I limiti all’esercizio dell’accesso civico nella forma così ampia appena ricordata sono fissati dal legislatore. Tali limiti sono dettati da un lato per la tutela di interessi pubblici, dall’altro per evitare pregiudizi ad interessi privati.

Gli interessi pubblici che giustificano il rigetto della domanda di accesso civico sono i seguenti: “la sicurezza pubblica e l’ordine pubblico; la sicurezza nazionale; la difesa e le questioni militari; le relazioni internazionali; la politica e la stabilità finanziaria ed economica dello Stato; la conduzione di indagini sui reati e il loro perseguimento; il regolare svolgimento di attività ispettive”.

Gli interessi privati che devono essere tutelati con il rigetto della domanda di accesso civico sono i seguenti: “la protezione dei dati personali, in conformità con la disciplina legislativa in materia; la libertà e la segretezza della corrispondenza; gli interessi economici e commerciali di una persona fisica o giuridica, ivi compresi la proprietà intellettuale, il diritto d’autore e i segreti commerciali”.

Si devono inoltre aggiungere le materie su cui esiste il segreto di stato, su cui vi sono “divieti di accesso e pubblicazione previsti dalla legge” compresi i casi in cui il suo esercizio è subordinato al rispetto di condizioni e vincoli, nonché i casi previsti dall’articolo 24, comma 1, della legge 241/1990, cioè: “per i documenti coperti da segreto di Stato ai sensi della legge 24 ottobre 1977, n. 801, e successive modificazioni, e nei casi di segreto o di divieto di divulgazione espressamente previsti dalla legge, dal regolamento governativo di cui al comma 6 e dalle pubbliche amministrazioni ai sensi del comma 2 del presente articolo; nei procedimenti tributari, per i quali restano ferme le particolari norme che li regolano; nei confronti dell’attività della pubblica amministrazione diretta all’emanazione di atti normativi, amministrativi generali, di pianificazione e di programmazione, per i quali restano ferme le particolari norme che ne regolano la formazione; nei procedimenti selettivi, nei confronti dei documenti amministrativi contenenti informazioni di carattere psicoattitudinale relativi a terzi”. 

Viene inoltre fissato il principio per cui se nel documento vi sono solamente alcune parti interessate dal diniego del diritto di accesso, il legislatore ci dice che “deve essere consentito l’accesso agli altri dati o alle altre parti”.

Inoltre si stabilisce il principio per cui questi vincoli “si applicano unicamente per il periodo nel quale la protezione è giustificata in relazione alla natura del dato”.

Viene inoltre precisato che “l’accesso civico non può essere negato ove .. sia sufficiente fare ricorso al potere di differimento”.

Le regole operative

Nelle modalità di esercizio del diritto di accesso occorre prestare particolare attenzione alla tutela dei controinteressati; sono da intendere come tali i titolari degli interessi privati di cui prima detto.
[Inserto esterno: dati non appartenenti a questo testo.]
(* ===== verification/MultiArrayReadsSpec.v ===== *)
(** * Reads of the multi-array: a transaction reads its own updates

    Whole arrays, lists of positions and single positions that are read with the
    pending updates of a transaction are those that are read after the updates
    are applied (files MultiArrayReads, MultiArrayOps and MultiArrayMerge); for
    which updates this is not so. *)

From S2P Require Import Prelude ClockSI Inversible EmbObjects Convergence GoSlice MultiArray MultiArrayOps MultiArrayMerge.
From S2P Require Import FloatCounters MultiArrayReads.
From Stdlib Require Import ZArith Lia Bool SpecFloat.
From stdpp Require Import base tactics numbers strings sorting list.
#[local] Open Scope Z_scope.

(** ** Pending updates *)

(** A change for each position. *)
Definition each {V} (u : ArrUpd V) : Prop :=
  match u with IncPositions pos l => (length pos <= length l)%nat | _ => True end.

Definition avg_each (u : AvgUpd) : Prop :=
  match u with
  | IncAvg v c => length v = length c
  | IncAvgPositions v c pos => (length pos <= length v)%nat /\ (length pos <= length c)%nat
  | _ => True
  end.

Definition distinct {V} (u : ArrUpd V) : Prop := match u with IncPositions pos _ => NoDup pos | _ => True end.

(** The updates that reads of arrays follow: the regular ones of one array, with a
    change for each position (of integers, one for all will do), and at most one
    value for a register. *)
Definition pending_ok (upd : UpdArgs) : Prop :=
  match upd with
  | MultiArrayInt u => upd_ok u
  | MultiArrayFloat u => upd_ok u /\ no_range u /\ each u
  | MultiArrayData u => data_ok u /\ each (asArrUpd u) /\ distinct (asArrUpd u)
  | MultiArrayAvg u => avg_ok u /\ avg_each u
  | MultiArraySetSizes _ | MultiArrayUpdateAll _ => False
  end.

(** The transaction commits: each update is made into its effect at some time, and
    applied. *)
Fixpoint commits (c : MultiArrayCrdt) (l : list (Z * UpdArgs)) : option MultiArrayCrdt :=
  match l with
  | [] => Some c
  | (now, upd) :: l => '(c, _) ← applyDownstream c (Update now c upd); commits c l
  end.

(** The stamps of the registers that are written. *)
Definition reg_stamps (id : Z) (l : list (Z * UpdArgs)) : list Z :=
  omap (fun '(now, upd) =>
    match upd with MultiArrayData _ => Some (generate64BitTsAndId now id) | _ => None end) l.

(** No register is as new as [ts]. *)
Definition newest (c : MultiArrayCrdt) (ts : Z) : Prop := forall i, (reg_at (regs c) i).2 < ts.

(** ** Updates of copies *)

Section copies.
Context {V : Type} (zero : V) (add : V -> V -> V).

Lemma changes_each pos (l : list V) i : (length pos <= length l)%nat ->
  changes_at (IncPositions pos l) i = at_positions pos l i.
Proof.
  intros Hl. cbn [changes_at]. destruct l as [|c [|d l]]; try done.
  by destruct pos as [|p [|q pos]]; [..|simpl in Hl; lia].
Qed.

Lemma tmp_folds (one : bool) (u : ArrUpd V) s : slice_ok s -> upd_ok u ->
  one = oneChange u \/ (one = onePos u /\ each u) ->
  exists s', applyUpdToTmpSlice zero add one u s = Some s' /\ folds zero add s s' (upd_size u) (changes_at u).
Proof.
  intros Hs Hu Hone. destruct u as [pos x|l|pos l|from to x]; cbn [applyUpdToTmpSlice].
  - by apply incSingle_folds.
  - by apply incAll_folds.
  - destruct Hone as [->|[-> He]]; [by apply incPositions_folds|]. destruct Hu as [Hp _]. cbn [each onePos] in He |- *.
    destruct (incPos_folds zero add pos s l Hs Hp He) as (s' & E & Hf). exists s'. split.
    + unfold incPositions, is_one. destruct pos as [|p [|q pos]]; [done| |done]. by destruct l as [|c l]; [simpl in He; lia|].
    + eapply folds_ext; [exact Hf|done|]. intros i. by rewrite changes_each.
  - by apply incRange_folds.
Qed.

(** The same changes of the same elements. *)
Lemma folds_same s1 s2 s1' s2' n ch : slice_ok s1 -> slice_ok s2 -> vals s1 = vals s2 ->
  folds zero add s1 s1' n ch -> folds zero add s2 s2' n ch -> vals s1' = vals s2'.
Proof.
  intros H1 H2 Hv [K1 L1 _ V1] [K2 L2 _ V2].
  assert (Hl : slen s1' = slen s2') by by rewrite L1, L2, <- (vals_length s1), <- (vals_length s2), Hv.
  apply list_eq. intros i. destruct (decide (i < slen s1')%nat).
  - rewrite V1, V2 by lia. by rewrite Hv.
  - rewrite !vals_above by (done || lia). done.
Qed.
In questi casi occorre fornire agli stessi la comunicazione della presentazione di una richiesta di accesso attraverso l’invio con raccomandata a.r. o in via telematica. Questi soggetti hanno 10 giorni di tempo dalla ricezione per presentare una “motivata opposizione”, che sospende i termini entro cui occorre dare risposta alla richiesta di accesso fino alla eventuale opposizione da parte dei controinteressati. Le amministrazioni possono deliberare una volta che abbiano accertato che la comunicazione sia stata ricevuta.

Il nuovo testo dell’articolo 5 del d.lgs. 33/2013 stabilisce inoltre che la richiesta di accesso civico, con riferimento ad ambedue gli ambiti in cui si applica, “identifica i dati, le informazioni o i documenti richiesti e non richiede motivazione”. La mancata motivazione amplia significativamente le possibilità di accesso civico rispetto alle previsioni dettate dalla legge 241/1990.
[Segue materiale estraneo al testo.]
(* ===== verification/EmbMapVersions.v ===== *)
(** * Maps with embedded objects: old versions (rwEmbMapCRDT.go, src/crdt/crdt)

    A copy of the map is taken back to an old version by undoing the effects of
    the latest updates (Inversible) and then rebuilding the embedded objects that
    were updated.  What is recorded are pointers to effects, which [undoEffect]
    does not recognise: a copy stays as it is ([map_undo_does_nothing]).  The undo of
    a value is modelled as well. *)

From S2P Require Import Prelude ClockSI Inversible Counters EmbObjects EmbLeaves EmbMap.
From Stdlib Require Import ZArith Lia Bool.
From stdpp Require Import base tactics numbers strings gmap list.
#[local] Open Scope Z_scope.

Section versions.
Context `{HL : Leaves}.
Abbreviation Map := (RWEmbMapCrdt CRDT).

Definition set_rebuild (m : Map) (k : option (gset Key)) : Map :=
  mkEmb (entries m) (removes m) (rmvClock m) (replicaID m) k.

(** One mark that is taken away; the pair must be there. *)
Definition unmark (replicaID : Z) (m : option Map) (key : Key) : option Map :=
  m ← m; rmvs ← removes m !! key; mt ← rmvs !! replicaID;
  Some (set_removes m (<[key := <[replicaID := mkMarked (mts mt) false]> rmvs]> (removes m))).

(** A nil map of keys cannot be added to. *)
Definition addRebuild (m : option Map) (key : Key) : option Map :=
  m ← m; ks ← keysToRebuild m; Some (set_rebuild m (Some ({[ key ]} ∪ ks))).

Definition restoreClk (m : Map) (e : Key * gmap Z markedTimestamp) : Map :=
  set_entries (set_removes m (<[e.1 := e.2]> (removes m))) (delete e.1 (entries m)).

Definition undoUpdateAllEffect (m : Map) (updated : list Key)
    (previousRmvClk : option (gmap Key (gmap Z markedTimestamp))) (addedMark : gset Key) (replicaID : Z)
  : option Map :=
  let m := match previousRmvClk with
           | Some prev => foldl restoreClk m (map_to_list prev)
           | None => m
           end in
  let m := foldl (unmark replicaID) (Some m) (elements addedMark) in
  foldl addRebuild m updated.

Definition undoRemoveAllEffect (m : Map) (removedCRDTs : gmap Key CRDT) (replicaID previousClk : Z) : Map :=
  let m := foldl (fun m '(key, c) => set_removes (set_entries m (<[key := c]> (entries m)))
                                       (delete key (removes m)))
             m (map_to_list removedCRDTs) in
  set_clock m (UpdateForcedPos (rmvClock m) replicaID previousClk).

(** The type switch knows effects, not pointers to them. *)
Definition emb_undoEffect (m : Map) (effect : Eff) : option Map :=
  match effect with
  | RWEmbMapUpdateAllEffect updated rid marks prev => undoUpdateAllEffect m updated prev marks rid
  | RWEmbMapRemoveAllEffect removed rid clk => Some (undoRemoveAllEffect m removed rid clk)
  | NoEffect | EffPtr _ => Some m
  end.

(** [REDO]: embedded objects are left alone. *)
Definition emb_reapplyOp (m : Map) (args : DownArgs) : option (Map * Eff) :=
  '(m, eff, _) ← emb_applyDownstream Downstream m args true; Some (m, eff).

#[export] Instance emb_inversible : InversibleOps Map DownArgs Eff := {
  applyDownstream m args :=
    '(m, eff, _) ← emb_applyDownstream Downstream m args false; Some (m, Some eff);
  undoEffect m eff := eff ← eff; emb_undoEffect m eff
}.

Definition rebuild_start (m : Map) : Map := set_rebuild m (Some ∅).

(** [rebuild]: takes an embedded object back to the version. *)
Definition notifyRebuiltComplete (rebuild : CRDT -> option CRDT) (m : Map) : option Map :=
  m ← foldl (fun m key => m ← m; c ← entries m !! key; c ← rebuild c;
                          Some (set_entries m (<[key := c]> (entries m))))
        (Some m) (elements (default ∅ (keysToRebuild m)));
  Some (set_rebuild m None).

(** ** Undoing *)

(** Every effect that applying an update records is a pointer. *)
Lemma effect_is_pointer m args isRedo m' eff nd :
  emb_applyDownstream Downstream m args isRedo = Some (m', eff, nd) ->
  eff = NoEffect \/ exists e, eff = EffPtr e.
Proof.
  unfold emb_applyDownstream, applyUpdateAll, applyRemoveAll. destruct args; intros E; simplify_eq; eauto.
  - destruct (if (_ =? _)%nat then _ else _); simplify_eq/=; by eauto.
  - destruct (foldl _ _ _). simplify_eq. by eauto.
  - destruct (if (_ =? _)%nat then _ else _); simplify_eq/=; by eauto.
Qed.

(** Going back to an old version of a map with embedded objects undoes
    nothing: whatever update a copy applied, undoing its effect leaves the copy
    with all of the updated objects, removed keys and clocks, and no object is
    marked to be rebuilt. *)
Theorem map_undo_does_nothing (m m' : Map) (args : DownArgs) (eff : option Eff) :
  applyDownstream m args = Some (m', eff) -> undoEffect m' eff = Some m'.
Proof.
  cbn [applyDownstream undoEffect emb_inversible].
  destruct (emb_applyDownstream Downstream m args false) as [[[m1 e] nd]|] eqn:E; [|done].
  apply effect_is_pointer in E. intros [= -> <-]. simpl. by destruct E as [-> | [e' ->]].
Qed.

(** Without the pointer, the undo of a remove gives the objects back but forgets
    all removes of their keys, also those that other replicas issued before. *)
Lemma undo_remove_forgets m removed rid clk k c :
  removed !! k = Some c ->
  entries (undoRemoveAllEffect m removed rid clk) !! k = Some c /\
  removes (undoRemoveAllEffect m removed rid clk) !! k = None.
Proof.
  intros Hk. unfold undoRemoveAllEffect. simpl.
  set (step := fun (m : Map) '(key, c) => set_removes (set_entries m (<[key := c]> (entries m)))
                 (delete key (removes m))).
  assert (forall l m, NoDup l.*1 -> (k, c) ∈ l ->
    entries (foldl step m l) !! k = Some c /\ removes (foldl step m l) !! k = None) as Hf.
  { clear Hk. assert (forall l m, k ∉ l.*1 ->
      entries (foldl step m l) !! k = entries m !! k /\ removes (foldl step m l) !! k = removes m !! k) as Hn.
    { induction l as [|[k' c'] l IH]; intros m' Hl; [done|]. cbn [foldl]. simpl in Hl.
      apply not_elem_of_cons in Hl as [Hne Hl]. destruct (IH (step m' (k', c')) Hl) as [-> ->].
      unfold step. simpl. by rewrite lookup_insert_ne, lookup_delete_ne. }
    induction l as [|[k' c'] l IH]; intros m' Hnd Hin; [by apply not_elem_of_nil in Hin|].
    simpl in Hnd. apply NoDup_cons in Hnd as [Hn' Hnd]. apply elem_of_cons in Hin as [[= <- <-]|Hin].
    - cbn [foldl]. destruct (Hn l (step m' (k, c)) Hn') as [-> ->]. unfold step. simpl.
      by rewrite lookup_insert_eq, lookup_delete_eq.
    - cbn [foldl]. by apply IH. }
  apply Hf; [apply NoDup_fst_map_to_list|by apply elem_of_map_to_list].
Qed.
End versions.

(** A counter is removed: going back does not bring it back. *)
#[local] Existing Instance no_rest.

Definition one_counter : RWEmbMapCrdt CRDT :=
  mkEmb {["a"%string := Leaf (OCounter (Counter.mkCounter 3))]} ∅ ∅ 1 None.

Lemma map_undo_does_nothing_witness :
  exists m' eff, applyDownstream one_counter (DownstreamRWEmbMapRemoveAll ["a"%string] 1 2) = Some (m', eff) /\
    undoEffect m' eff = Some m' /\ is_Some (entries one_counter !! "a"%string) /\
    entries m' !! "a"%string = None.
Proof.
  eexists _, _. split; [reflexivity|]. split_and!; [|by eexists|done].
  by apply (map_undo_does_nothing one_counter _ (DownstreamRWEmbMapRemoveAll ["a"%string] 1 2)).
Defined.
Tale istanza può essere trasmessa anche in via telematica. Essa è presentata: “all’ufficio che detiene i dati, le informazioni o i documenti; all’Ufficio relazioni con il pubblico; ad altro ufficio indicato dall’amministrazione nella sezione Amministrazione trasparente del sito istituzionale; al responsabile della prevenzione della corruzione e della trasparenza, ove l’istanza abbia a oggetto dati, informazioni o documenti oggetto di pubblicazione obbligatoria ai sensi del presente decreto”. Quindi, un ampliamento della platea dei soggetti a cui la istanza può essere presentata.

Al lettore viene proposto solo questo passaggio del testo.